* **What you need to do**
The answer must consist of every line from the entries below that contains the word "parentExists".

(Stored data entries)
___
(** [addChildToParent(parentPath, childKey)]. *)
Definition addChildToParent (parentPath : list jsstring) (childKey : jsstring)
  : M unit :=
  let childrenKey := createStorageKey parentPath (str "children") in
  currentChildrenSerialized <-
    withRetry (kv_get childrenKey) (str "get parent children") ;;
  parsed <- deserializeValue currentChildrenSerialized ;;
  match or_empty_array parsed with
  | JArr currentChildren =>
      if negb (existsb (is_key childKey) currentChildren) then
        let currentChildren := currentChildren ++ [JStr childKey] in
        withRetry
          (kv_put childrenKey (serializeValue (JArr currentChildren)))
          (str "update parent children")
      else ret tt
  | JStr s =>
      if negb (includes childKey s) then
        throw (TypeError (str "currentChildren.push is not a function"))
      else ret tt
  | _ => throw (TypeError (str "currentChildren.includes is not a function"))
  end.

(** [removeChildFromParent(parentPath, childKey)]. *)
Definition removeChildFromParent (parentPath : list jsstring)
    (childKey : jsstring) : M unit :=
  let childrenKey := createStorageKey parentPath (str "children") in
  currentChildrenSerialized <-
    withRetry (kv_get childrenKey) (str "get parent children for removal") ;;
  parsed <- deserializeValue currentChildrenSerialized ;;
  match or_empty_array parsed with
  | JArr currentChildren =>
      let updatedChildren :=
        List.filter (fun key => negb (is_key childKey key)) currentChildren in
      withRetry
        (kv_put childrenKey (serializeValue (JArr updatedChildren)))
        (str "remove child from parent")
  | _ => throw (TypeError (str "currentChildren.filter is not a function"))
  end.

(** [createNode(pathArray, value)]. *)
Definition createNode (pathArray : list jsstring) (value : jsval) : M unit :=
  match pathArray with
  | [] =>
      exists_ <- nodeExists [] ;;
      if exists_ then throw (Error (str "Root node already exists"))
      else ret tt
  | _ :: _ =>
      let parentPath := parent_of pathArray in
      parentExists <- nodeExists parentPath ;;
      if negb parentExists then
        throw
          (Error (str "Parent node does not exist: " ++
                  join (str "/") parentPath))
      else ret tt
  end ;;
  withRetry
    (let valueKey := createStorageKey pathArray (str "value") in
     kv_put valueKey (serializeValue value) ;;
     match pathArray with
     | [] => ret tt
     | _ :: _ =>
         let parentKey := createStorageKey pathArray (str "parent") in
         let parentPath := parent_of pathArray in
         kv_put parentKey (serializeValue (path_value parentPath))
     end ;;
     let childrenKey := createStorageKey pathArray (str "children") in
     kv_put childrenKey (serializeValue (JArr [])) ;;
     match pathArray with
     | [] => ret tt
     | first :: _ =>
         addChildToParent (parent_of pathArray) (List.last pathArray first)
     end)
    (str "create node " ++ join (str "/") pathArray).

(** [initializeRoot()]. *)
Definition initializeRoot : M unit :=
  rootExists <- nodeExists [] ;;
  if negb rootExists then createNode [] JNull else ret tt.

Definition not_found (pathArray : list jsstring) : error :=
  Error (str "Node does not exist: " ++ join (str "/") pathArray).

(** [getValue(pathArray)]. *)
Definition getValue (pathArray : list jsstring) : M jsval :=
  let valueKey := createStorageKey pathArray (str "value") in
  serializedValue <-
    withRetry (kv_get valueKey)
      (str "get value for " ++ join (str "/") pathArray) ;;
  match serializedValue with
  | None => throw (not_found pathArray)
  | Some _ => deserializeValue serializedValue
  end.

(** [setValue(pathArray, value)]. *)
Definition setValue (pathArray : list jsstring) (value : jsval) : M unit :=
  exists_ <- nodeExists pathArray ;;
  if negb exists_ then throw (not_found pathArray)
  else
    let valueKey := createStorageKey pathArray (str "value") in
    withRetry (kv_put valueKey (serializeValue value))
      (str "set value for " ++ join (str "/") pathArray).

(** [getChildren(pathArray)]. *)
Definition getChildren (pathArray : list jsstring) : M jsval :=
  let childrenKey := createStorageKey pathArray (str "children") in
  serializedChildren <-
    withRetry (kv_get childrenKey)
      (str "get children for " ++ join (str "/") pathArray) ;;
  match serializedChildren with
  | None => throw (not_found pathArray)
  | Some _ =>
      parsed <- deserializeValue serializedChildren ;;
      ret (or_empty_array parsed)
  end.

(** [children.length > 0]: an array or a string has a length; a number or
    a boolean has none, and [undefined > 0] is false; the [length] of an
    object is one of its properties, whose comparison with 0 the model
    leaves out. *)
Definition has_length (children : jsval) : M bool :=
  match children with
  | JArr items => ret (negb (Nat.eqb (length items) 0))
  | JStr s => ret (negb (Nat.eqb (length s) 0))
  | JObj props =>
      if existsb (fun kv => str_eqb (fst kv) (str "length")) props
      then (fun w => (Untyped, w)) else ret false
  | _ => ret false
  end.

(** [Promise.all([a, b])] for two calls started in this order: both run,
    and the first failure is the result. *)
Definition promise_all2 {A B} (a : M A) (b : M B) : M (A * B) :=
  fun w =>
    let '(ra, w1) := a w in
    let '(rb, w2) := b w1 in
    match ra, rb with
    | Ret x, Ret y => (Ret (x, y), w2)
    | Ret _, Throw e => (Throw e, w2)
    | Ret _, OutOfFuel => (OutOfFuel, w2)
    | Ret _, Untyped => (Untyped, w2)
    | Throw e, _ => (Throw e, w2)
    | OutOfFuel, _ => (OutOfFuel, w2)
    | Untyped, _ => (Untyped, w2)
    end.

(** [getNode(pathArray)]. *)
Definition getNode (pathArray : list jsstring) : M snapshot :=
  vc <- promise_all2 (getValue pathArray) (getChildren pathArray) ;;
  let '(value, children) := vc in
  nonempty <- has_length children ;;
  ret {| path := pathArray; value := value; children := children;
         hasChildren := nonempty |}.

(** [deleteSingleNode(pathArray)]. *)
Definition deleteSingleNode (pathArray : list jsstring) : M unit :=
  let keys :=
    [createStorageKey pathArray (str "value");
     createStorageKey pathArray (str "children")] ++
    match pathArray with
    | [] => []
    | _ :: _ => [createStorageKey pathArray (str "parent")]
    end in
  for_each keys
    (fun key => withRetry (kv_delete key) (str "delete key " ++ key)).

(** The [while (queue.length > 0)] loop of [collectDescendants]; each
    iteration takes one unit of fuel. *)
Fixpoint collect_loop (fuel : nat) (queue descendants : list (list jsstring))
  : M (list (list jsstring)) :=
  match queue with
  | [] => ret descendants
  | currentPath :: queue =>
      match fuel with
      | O => fun w => (OutOfFuel, w)
      | S fuel =>
          fun w =>
            match getChildren currentPath w with
            | (Ret children, w') =>
                match for_of children with
                | Keys keys =>
                    let childPaths :=
                      List.map (fun childKey => currentPath ++ [childKey])
                        keys in
                    collect_loop fuel (queue ++ childPaths)
                      (descendants ++ childPaths) w'
                | NotIterable => collect_loop fuel queue descendants w'
                | OutsideModel => (Untyped, w')
                end
            | (Throw _, w') => collect_loop fuel queue descendants w'
            | (OutOfFuel, w') => (OutOfFuel, w')
            | (Untyped, w') => (Untyped, w')
            end
      end
  end.

(** [collectDescendants(pathArray)]. *)
Definition collectDescendants (fuel : nat) (pathArray : list jsstring)
  : M (list (list jsstring)) :=
  collect_loop fuel [pathArray] [].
___
* **Response**
      parentExists <- nodeExists parentPath ;;
      if negb parentExists then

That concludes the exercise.